Extract exactly and only the lines of the data below, starting at the line with "cbn [fst]. split_and!; [apply Hmt| |]." and stopping after the final line.
══════════
#[export] Program Instance Badger_Exchange : Exchange BadgerStore := { ex_inv := unlimited }.
Next Obligation. by intros s (Hs & _). Qed.
Next Obligation. done. Qed.
Next Obligation.
  intros now s stamp payload tag Hs Hnow Hst Hp Ht. cbn zeta. pose proof Hs as ((bl & Hrep & Hsm) & Hl & Hn).
  pose proof (mt_Put now s stamp payload tag Hs Hnow Hst Hp Ht) as Hmt. cbn [store_Put Badger_Store store_index Badger_StoreLaws store_Get] in *.
  destruct (unlimited_Put now stamp payload tag s bl Hrep Hl Hn Hnow Hst Hp Ht) as (d & E & Hrep' & Hn'). rewrite E in *.
  cbn [fst]. split_and!; [apply Hmt| |].
  - intros en (i & r & Hi & ->)%(badger_index_elem _ _ Hrep'). rewrite abs_put_lookup in Hi. case_decide as Hd.
    + subst i. apply (inj Some) in Hi. destruct (bl !! ComputeID payload) as [old|] eqn:El; [destruct (_ <=? _)|].
      * left. apply (badger_index_elem _ _ Hrep). subst old. by exists (ComputeID payload), r.
      * right. by subst r.
      * right. by subst r.
    + left. apply (badger_index_elem _ _ Hrep). by exists i, r.
  - intros now' i sp Hi Hg. pose proof (badger_answers now' (with_db s d) _ i Hrep' Hi) as Ha.
    pose proof (badger_answers now' s bl i Hrep Hi) as Hb. rewrite abs_put_lookup in Ha. case_decide as Hd.
    + subst i. destruct Ha as [Ha _]. rewrite Hg in Ha. apply (inj Ok) in Ha as ->.
      destruct (bl !! ComputeID payload) as [old|]; [destruct (_ <=? _); [left; apply Hb|]|]; by right.
    + left. destruct (bl !! i) as [r|] eqn:El; [destruct Ha as [Ha _], Hb as [Hb _]; congruence|].
      exfalso. pose proof (Get_spec now' (with_db s d) _ Hrep' i Hi) as Hs'. rewrite Hg in Hs'. destruct Hs' as (r & Hr & _).
      rewrite abs_put_lookup, decide_False, El in Hr by done. done.
Qed.
End KeyValue.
══════════
=== EXERCISE RESULT ===
  cbn [fst]. split_and!; [apply Hmt| |].
  - intros en (i & r & Hi & ->)%(badger_index_elem _ _ Hrep'). rewrite abs_put_lookup in Hi. case_decide as Hd.
    + subst i. apply (inj Some) in Hi. destruct (bl !! ComputeID payload) as [old|] eqn:El; [destruct (_ <=? _)|].
      * left. apply (badger_index_elem _ _ Hrep). subst old. by exists (ComputeID payload), r.
      * right. by subst r.
      * right. by subst r.
    + left. apply (badger_index_elem _ _ Hrep). by exists i, r.
  - intros now' i sp Hi Hg. pose proof (badger_answers now' (with_db s d) _ i Hrep' Hi) as Ha.
    pose proof (badger_answers now' s bl i Hrep Hi) as Hb. rewrite abs_put_lookup in Ha. case_decide as Hd.
    + subst i. destruct Ha as [Ha _]. rewrite Hg in Ha. apply (inj Ok) in Ha as ->.
      destruct (bl !! ComputeID payload) as [old|]; [destruct (_ <=? _); [left; apply Hb|]|]; by right.
    + left. destruct (bl !! i) as [r|] eqn:El; [destruct Ha as [Ha _], Hb as [Hb _]; congruence|].
      exfalso. pose proof (Get_spec now' (with_db s d) _ Hrep' i Hi) as Hs'. rewrite Hg in Hs'. destruct Hs' as (r & Hr & _).
      rewrite abs_put_lookup, decide_False, El in Hr by done. done.
Qed.
End KeyValue.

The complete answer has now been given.